===== Record excerpts

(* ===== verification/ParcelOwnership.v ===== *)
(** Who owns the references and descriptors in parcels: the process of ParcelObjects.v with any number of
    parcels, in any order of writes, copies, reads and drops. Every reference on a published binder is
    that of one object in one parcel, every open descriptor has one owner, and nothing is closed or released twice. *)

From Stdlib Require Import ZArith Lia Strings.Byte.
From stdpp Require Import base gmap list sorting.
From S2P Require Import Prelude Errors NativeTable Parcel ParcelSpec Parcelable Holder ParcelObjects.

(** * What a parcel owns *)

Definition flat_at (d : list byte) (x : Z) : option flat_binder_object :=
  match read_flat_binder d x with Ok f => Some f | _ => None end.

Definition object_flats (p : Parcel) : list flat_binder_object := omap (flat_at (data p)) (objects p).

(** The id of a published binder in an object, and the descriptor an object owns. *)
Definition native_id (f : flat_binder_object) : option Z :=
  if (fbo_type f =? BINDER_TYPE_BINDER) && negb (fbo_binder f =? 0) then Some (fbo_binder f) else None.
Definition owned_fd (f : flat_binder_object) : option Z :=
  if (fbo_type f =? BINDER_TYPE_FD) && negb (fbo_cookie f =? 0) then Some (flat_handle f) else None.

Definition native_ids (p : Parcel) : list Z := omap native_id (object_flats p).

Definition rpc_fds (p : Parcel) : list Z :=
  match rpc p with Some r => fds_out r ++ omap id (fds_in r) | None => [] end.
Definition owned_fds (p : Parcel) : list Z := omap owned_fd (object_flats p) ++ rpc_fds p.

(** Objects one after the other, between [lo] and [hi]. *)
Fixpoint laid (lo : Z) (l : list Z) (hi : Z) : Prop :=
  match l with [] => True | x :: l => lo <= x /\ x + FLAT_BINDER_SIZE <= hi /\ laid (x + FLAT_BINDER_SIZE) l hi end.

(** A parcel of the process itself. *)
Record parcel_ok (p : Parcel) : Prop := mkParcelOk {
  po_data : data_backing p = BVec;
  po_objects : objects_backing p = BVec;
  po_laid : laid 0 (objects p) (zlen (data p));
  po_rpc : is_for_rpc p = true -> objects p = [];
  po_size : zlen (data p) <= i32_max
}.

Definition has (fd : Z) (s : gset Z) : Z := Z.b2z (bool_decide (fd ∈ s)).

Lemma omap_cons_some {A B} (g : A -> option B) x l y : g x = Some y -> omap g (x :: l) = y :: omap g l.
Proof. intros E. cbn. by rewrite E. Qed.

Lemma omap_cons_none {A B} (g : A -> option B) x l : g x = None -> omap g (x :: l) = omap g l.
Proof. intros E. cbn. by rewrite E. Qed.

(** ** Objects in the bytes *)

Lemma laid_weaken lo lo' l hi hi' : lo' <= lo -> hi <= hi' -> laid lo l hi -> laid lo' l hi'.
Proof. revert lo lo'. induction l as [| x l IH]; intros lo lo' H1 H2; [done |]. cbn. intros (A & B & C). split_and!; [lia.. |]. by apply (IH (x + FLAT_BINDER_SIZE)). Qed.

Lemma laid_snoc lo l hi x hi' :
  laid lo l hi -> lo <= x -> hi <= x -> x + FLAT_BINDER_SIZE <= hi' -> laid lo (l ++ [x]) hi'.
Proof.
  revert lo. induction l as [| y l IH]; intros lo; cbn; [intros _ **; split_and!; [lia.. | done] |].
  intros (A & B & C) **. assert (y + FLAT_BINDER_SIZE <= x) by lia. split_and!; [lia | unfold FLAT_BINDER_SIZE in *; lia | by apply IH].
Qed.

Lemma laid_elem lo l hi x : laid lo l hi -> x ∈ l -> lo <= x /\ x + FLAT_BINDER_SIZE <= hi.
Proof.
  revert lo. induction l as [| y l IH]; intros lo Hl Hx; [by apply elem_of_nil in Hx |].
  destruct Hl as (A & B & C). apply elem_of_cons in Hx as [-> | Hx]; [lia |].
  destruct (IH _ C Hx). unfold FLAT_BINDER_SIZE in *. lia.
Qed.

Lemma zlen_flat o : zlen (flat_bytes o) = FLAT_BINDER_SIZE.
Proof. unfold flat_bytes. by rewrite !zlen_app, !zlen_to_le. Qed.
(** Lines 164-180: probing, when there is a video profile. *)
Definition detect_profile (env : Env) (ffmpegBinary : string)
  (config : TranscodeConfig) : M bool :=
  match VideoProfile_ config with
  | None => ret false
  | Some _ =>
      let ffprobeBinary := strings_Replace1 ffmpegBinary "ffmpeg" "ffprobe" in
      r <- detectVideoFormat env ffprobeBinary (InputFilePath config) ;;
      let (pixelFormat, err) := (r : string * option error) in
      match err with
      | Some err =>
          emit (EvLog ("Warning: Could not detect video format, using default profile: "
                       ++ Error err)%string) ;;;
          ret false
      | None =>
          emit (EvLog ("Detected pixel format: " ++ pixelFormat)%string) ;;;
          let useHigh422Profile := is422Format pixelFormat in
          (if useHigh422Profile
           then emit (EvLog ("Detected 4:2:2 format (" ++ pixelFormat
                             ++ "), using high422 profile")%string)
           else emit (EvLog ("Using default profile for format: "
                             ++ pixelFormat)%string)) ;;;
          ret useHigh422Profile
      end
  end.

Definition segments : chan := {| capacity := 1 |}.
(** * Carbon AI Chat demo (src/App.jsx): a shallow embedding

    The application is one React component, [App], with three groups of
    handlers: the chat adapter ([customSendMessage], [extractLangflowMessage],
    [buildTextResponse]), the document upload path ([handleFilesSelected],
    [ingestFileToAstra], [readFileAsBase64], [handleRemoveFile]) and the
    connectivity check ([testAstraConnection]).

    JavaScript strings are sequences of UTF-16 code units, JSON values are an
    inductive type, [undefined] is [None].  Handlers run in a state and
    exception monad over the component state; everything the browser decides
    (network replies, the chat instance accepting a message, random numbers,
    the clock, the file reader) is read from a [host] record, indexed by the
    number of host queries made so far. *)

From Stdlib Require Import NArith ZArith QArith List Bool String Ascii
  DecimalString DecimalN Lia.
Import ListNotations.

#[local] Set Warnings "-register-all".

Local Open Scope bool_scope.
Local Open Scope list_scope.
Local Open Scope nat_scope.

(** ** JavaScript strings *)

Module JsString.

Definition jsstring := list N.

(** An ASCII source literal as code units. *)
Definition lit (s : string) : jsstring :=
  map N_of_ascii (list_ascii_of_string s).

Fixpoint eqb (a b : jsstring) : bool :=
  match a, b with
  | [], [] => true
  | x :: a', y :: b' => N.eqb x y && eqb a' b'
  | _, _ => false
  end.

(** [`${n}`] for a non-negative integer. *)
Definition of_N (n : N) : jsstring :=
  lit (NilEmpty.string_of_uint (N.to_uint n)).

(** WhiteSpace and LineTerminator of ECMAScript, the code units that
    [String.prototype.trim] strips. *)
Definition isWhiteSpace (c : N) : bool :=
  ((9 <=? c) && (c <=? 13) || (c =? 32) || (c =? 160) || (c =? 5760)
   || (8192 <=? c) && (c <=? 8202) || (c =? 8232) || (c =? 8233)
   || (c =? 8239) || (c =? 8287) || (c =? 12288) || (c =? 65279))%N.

==========
===== Record excerpts

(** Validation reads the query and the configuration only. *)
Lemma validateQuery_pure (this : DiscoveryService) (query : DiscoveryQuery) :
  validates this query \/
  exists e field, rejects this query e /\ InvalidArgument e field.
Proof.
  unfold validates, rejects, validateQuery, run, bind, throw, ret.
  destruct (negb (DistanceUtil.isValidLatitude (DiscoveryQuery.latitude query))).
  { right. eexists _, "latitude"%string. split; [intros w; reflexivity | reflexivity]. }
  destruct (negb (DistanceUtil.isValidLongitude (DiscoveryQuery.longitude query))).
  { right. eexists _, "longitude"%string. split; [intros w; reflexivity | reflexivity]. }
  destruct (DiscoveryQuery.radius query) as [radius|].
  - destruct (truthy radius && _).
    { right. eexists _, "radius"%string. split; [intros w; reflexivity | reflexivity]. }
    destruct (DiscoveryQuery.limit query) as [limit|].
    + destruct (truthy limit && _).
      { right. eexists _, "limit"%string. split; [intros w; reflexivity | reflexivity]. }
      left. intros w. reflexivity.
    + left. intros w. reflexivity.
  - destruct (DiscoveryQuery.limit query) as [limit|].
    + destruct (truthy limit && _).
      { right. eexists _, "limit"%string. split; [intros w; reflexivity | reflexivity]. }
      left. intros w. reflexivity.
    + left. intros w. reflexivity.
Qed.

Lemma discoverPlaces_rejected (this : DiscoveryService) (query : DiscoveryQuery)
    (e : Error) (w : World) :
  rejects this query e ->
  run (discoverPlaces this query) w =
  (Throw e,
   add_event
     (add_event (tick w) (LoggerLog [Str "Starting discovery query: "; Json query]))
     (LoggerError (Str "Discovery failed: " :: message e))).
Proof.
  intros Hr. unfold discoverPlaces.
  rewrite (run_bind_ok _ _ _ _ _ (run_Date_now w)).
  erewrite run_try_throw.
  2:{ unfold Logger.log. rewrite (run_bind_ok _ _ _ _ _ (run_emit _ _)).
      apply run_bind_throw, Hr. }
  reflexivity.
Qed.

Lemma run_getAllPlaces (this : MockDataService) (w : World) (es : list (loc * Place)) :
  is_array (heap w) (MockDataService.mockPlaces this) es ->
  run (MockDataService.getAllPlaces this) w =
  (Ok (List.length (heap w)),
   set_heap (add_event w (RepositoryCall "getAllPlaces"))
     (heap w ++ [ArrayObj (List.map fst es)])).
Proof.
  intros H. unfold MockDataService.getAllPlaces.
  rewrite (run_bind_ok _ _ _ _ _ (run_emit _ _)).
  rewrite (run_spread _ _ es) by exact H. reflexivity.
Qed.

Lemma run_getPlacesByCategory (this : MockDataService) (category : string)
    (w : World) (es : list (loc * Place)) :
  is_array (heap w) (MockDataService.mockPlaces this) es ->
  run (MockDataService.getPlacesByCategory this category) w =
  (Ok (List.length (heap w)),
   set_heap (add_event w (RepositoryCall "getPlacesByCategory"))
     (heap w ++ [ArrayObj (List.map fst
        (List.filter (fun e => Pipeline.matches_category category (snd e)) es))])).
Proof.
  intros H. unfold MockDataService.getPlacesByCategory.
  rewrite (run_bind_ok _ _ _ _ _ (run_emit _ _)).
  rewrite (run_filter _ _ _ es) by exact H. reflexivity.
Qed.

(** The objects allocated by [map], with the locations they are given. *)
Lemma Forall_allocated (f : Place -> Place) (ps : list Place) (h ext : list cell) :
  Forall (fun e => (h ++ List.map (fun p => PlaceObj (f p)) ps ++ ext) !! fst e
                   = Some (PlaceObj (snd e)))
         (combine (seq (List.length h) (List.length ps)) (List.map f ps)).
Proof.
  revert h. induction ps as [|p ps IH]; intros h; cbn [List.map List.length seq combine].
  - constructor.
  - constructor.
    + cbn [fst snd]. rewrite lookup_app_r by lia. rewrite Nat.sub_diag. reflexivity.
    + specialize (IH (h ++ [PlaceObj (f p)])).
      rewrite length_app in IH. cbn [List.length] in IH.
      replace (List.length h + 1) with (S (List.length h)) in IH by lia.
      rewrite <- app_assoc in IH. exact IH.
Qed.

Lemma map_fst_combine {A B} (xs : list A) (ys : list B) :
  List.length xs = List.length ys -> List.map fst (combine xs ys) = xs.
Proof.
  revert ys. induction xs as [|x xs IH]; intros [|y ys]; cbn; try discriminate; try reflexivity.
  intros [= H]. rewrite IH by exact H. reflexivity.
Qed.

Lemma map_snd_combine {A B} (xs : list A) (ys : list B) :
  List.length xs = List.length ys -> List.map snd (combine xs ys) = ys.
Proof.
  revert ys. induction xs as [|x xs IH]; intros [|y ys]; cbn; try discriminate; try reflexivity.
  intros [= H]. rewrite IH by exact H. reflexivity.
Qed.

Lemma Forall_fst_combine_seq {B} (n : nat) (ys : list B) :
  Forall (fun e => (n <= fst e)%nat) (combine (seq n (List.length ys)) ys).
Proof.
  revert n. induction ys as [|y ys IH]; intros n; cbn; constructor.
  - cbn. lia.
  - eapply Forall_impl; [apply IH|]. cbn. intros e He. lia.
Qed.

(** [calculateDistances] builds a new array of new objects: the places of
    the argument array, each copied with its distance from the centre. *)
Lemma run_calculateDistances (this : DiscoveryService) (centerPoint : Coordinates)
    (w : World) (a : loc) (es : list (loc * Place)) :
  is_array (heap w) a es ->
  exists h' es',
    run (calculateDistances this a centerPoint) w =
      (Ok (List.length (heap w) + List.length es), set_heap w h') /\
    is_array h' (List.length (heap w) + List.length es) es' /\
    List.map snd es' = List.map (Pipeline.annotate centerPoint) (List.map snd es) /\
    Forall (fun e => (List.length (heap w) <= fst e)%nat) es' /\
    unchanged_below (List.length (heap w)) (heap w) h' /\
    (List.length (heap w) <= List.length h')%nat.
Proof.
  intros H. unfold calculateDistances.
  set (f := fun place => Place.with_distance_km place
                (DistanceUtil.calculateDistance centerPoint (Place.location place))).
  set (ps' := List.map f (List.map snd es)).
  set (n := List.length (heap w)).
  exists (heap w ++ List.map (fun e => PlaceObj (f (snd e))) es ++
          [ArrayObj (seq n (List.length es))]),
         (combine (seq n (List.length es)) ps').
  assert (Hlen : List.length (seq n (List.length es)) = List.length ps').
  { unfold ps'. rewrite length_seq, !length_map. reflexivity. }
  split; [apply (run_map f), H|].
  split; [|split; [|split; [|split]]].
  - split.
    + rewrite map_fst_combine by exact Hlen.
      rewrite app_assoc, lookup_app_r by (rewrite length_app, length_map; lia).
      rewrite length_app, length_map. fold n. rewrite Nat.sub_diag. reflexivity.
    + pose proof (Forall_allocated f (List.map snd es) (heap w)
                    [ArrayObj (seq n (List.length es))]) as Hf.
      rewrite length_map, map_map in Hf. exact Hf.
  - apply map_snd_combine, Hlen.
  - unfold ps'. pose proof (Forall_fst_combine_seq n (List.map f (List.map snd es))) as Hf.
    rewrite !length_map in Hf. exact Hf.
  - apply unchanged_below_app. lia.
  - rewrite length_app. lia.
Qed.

==========
===== Record excerpts

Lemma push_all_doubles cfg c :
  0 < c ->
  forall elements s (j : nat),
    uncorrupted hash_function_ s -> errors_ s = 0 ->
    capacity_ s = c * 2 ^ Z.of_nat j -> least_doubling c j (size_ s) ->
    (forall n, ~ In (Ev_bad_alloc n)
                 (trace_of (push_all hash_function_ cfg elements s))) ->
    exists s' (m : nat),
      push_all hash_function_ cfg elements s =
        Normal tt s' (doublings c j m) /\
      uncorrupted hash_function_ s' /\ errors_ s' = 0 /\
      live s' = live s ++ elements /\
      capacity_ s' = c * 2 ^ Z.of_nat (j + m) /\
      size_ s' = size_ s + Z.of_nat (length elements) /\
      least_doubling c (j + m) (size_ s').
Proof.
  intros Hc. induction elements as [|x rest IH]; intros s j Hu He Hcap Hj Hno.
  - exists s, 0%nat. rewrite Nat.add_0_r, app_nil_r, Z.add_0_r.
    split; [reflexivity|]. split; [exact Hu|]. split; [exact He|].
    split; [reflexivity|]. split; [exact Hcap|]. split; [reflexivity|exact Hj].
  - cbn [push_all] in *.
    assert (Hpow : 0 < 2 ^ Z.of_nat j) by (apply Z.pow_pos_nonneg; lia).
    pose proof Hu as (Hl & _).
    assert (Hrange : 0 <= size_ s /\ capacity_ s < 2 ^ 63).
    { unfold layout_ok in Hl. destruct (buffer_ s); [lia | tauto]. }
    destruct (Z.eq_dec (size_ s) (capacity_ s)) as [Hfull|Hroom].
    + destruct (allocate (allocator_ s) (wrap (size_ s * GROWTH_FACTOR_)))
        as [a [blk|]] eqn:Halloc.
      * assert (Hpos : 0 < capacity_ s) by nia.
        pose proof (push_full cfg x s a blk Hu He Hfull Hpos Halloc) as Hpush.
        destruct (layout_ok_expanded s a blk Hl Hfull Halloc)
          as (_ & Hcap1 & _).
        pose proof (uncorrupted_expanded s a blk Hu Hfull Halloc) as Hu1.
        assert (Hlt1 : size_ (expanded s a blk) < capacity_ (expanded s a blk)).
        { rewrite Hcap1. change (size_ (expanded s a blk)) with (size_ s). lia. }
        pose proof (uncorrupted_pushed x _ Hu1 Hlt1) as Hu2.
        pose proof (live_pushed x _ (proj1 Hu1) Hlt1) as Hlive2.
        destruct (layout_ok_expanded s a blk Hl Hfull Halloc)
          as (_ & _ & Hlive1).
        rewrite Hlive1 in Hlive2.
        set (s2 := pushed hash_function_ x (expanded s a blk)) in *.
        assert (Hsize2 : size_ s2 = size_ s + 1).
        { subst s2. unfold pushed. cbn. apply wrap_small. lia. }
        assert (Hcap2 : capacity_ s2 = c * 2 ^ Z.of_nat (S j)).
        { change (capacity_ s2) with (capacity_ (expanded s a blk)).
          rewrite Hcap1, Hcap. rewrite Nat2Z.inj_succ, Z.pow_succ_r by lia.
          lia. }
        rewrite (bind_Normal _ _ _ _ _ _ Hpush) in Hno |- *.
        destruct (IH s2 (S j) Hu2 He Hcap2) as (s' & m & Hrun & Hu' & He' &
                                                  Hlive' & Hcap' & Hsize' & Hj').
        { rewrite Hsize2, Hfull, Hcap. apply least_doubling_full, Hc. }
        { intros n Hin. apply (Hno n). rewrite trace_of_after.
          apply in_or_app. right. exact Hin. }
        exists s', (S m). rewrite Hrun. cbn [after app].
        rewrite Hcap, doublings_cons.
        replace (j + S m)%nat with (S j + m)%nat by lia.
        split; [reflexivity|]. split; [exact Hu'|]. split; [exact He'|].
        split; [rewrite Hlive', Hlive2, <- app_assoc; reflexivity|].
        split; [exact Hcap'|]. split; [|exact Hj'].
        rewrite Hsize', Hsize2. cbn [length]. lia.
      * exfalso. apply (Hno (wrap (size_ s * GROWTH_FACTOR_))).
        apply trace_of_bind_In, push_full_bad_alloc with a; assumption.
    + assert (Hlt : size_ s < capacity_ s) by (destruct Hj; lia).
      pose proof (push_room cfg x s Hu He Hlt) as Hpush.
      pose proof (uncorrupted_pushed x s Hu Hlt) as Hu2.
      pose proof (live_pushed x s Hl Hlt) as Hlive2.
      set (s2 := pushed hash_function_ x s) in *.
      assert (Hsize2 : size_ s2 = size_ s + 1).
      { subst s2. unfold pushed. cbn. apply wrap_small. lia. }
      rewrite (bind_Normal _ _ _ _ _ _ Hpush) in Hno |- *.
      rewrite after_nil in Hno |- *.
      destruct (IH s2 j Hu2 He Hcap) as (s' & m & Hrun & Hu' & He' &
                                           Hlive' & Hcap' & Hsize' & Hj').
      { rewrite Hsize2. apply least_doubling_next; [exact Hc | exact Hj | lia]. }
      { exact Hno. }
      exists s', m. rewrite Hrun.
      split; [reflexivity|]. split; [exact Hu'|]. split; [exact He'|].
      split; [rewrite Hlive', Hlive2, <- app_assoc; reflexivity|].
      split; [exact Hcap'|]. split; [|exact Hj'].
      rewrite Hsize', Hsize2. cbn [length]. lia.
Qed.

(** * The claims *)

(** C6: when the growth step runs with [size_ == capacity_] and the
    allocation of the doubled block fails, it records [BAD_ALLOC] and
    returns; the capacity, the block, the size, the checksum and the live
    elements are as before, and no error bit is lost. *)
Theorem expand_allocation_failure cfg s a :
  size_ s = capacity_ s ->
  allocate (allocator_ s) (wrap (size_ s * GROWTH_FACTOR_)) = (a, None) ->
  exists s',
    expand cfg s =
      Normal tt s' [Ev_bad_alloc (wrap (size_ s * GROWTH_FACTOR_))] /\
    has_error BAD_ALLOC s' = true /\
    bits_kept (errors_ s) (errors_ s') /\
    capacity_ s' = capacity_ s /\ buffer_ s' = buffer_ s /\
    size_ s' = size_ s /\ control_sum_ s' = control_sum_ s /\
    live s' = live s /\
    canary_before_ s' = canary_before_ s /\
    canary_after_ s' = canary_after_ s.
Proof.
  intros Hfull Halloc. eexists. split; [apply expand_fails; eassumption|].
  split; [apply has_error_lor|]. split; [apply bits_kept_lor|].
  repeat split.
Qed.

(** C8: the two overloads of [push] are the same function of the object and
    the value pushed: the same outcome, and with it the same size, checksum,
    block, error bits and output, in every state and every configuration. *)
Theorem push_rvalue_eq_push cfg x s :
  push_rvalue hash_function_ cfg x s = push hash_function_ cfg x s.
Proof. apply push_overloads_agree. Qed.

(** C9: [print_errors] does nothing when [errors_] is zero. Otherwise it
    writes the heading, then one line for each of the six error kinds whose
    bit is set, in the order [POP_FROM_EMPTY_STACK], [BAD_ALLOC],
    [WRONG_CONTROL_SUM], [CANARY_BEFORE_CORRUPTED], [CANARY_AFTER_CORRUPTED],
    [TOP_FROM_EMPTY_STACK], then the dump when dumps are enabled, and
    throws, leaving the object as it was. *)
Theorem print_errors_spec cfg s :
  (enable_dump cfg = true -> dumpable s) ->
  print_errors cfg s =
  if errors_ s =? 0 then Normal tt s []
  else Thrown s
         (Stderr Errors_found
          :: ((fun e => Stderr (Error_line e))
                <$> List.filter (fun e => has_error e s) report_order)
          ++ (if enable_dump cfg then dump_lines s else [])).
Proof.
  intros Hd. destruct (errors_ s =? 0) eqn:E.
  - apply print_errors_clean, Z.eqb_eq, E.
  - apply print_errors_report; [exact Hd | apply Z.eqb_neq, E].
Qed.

==========

Your goal: From the records above, give again exactly the lines running from the line with "intros H. unfold MockDataService.getPlacesByCategory." to the line with "(** The objects", inclusive.

Task result:
  intros H. unfold MockDataService.getPlacesByCategory.
  rewrite (run_bind_ok _ _ _ _ _ (run_emit _ _)).
  rewrite (run_filter _ _ _ es) by exact H. reflexivity.
Qed.

(** The objects allocated by [map], with the locations they are given. *)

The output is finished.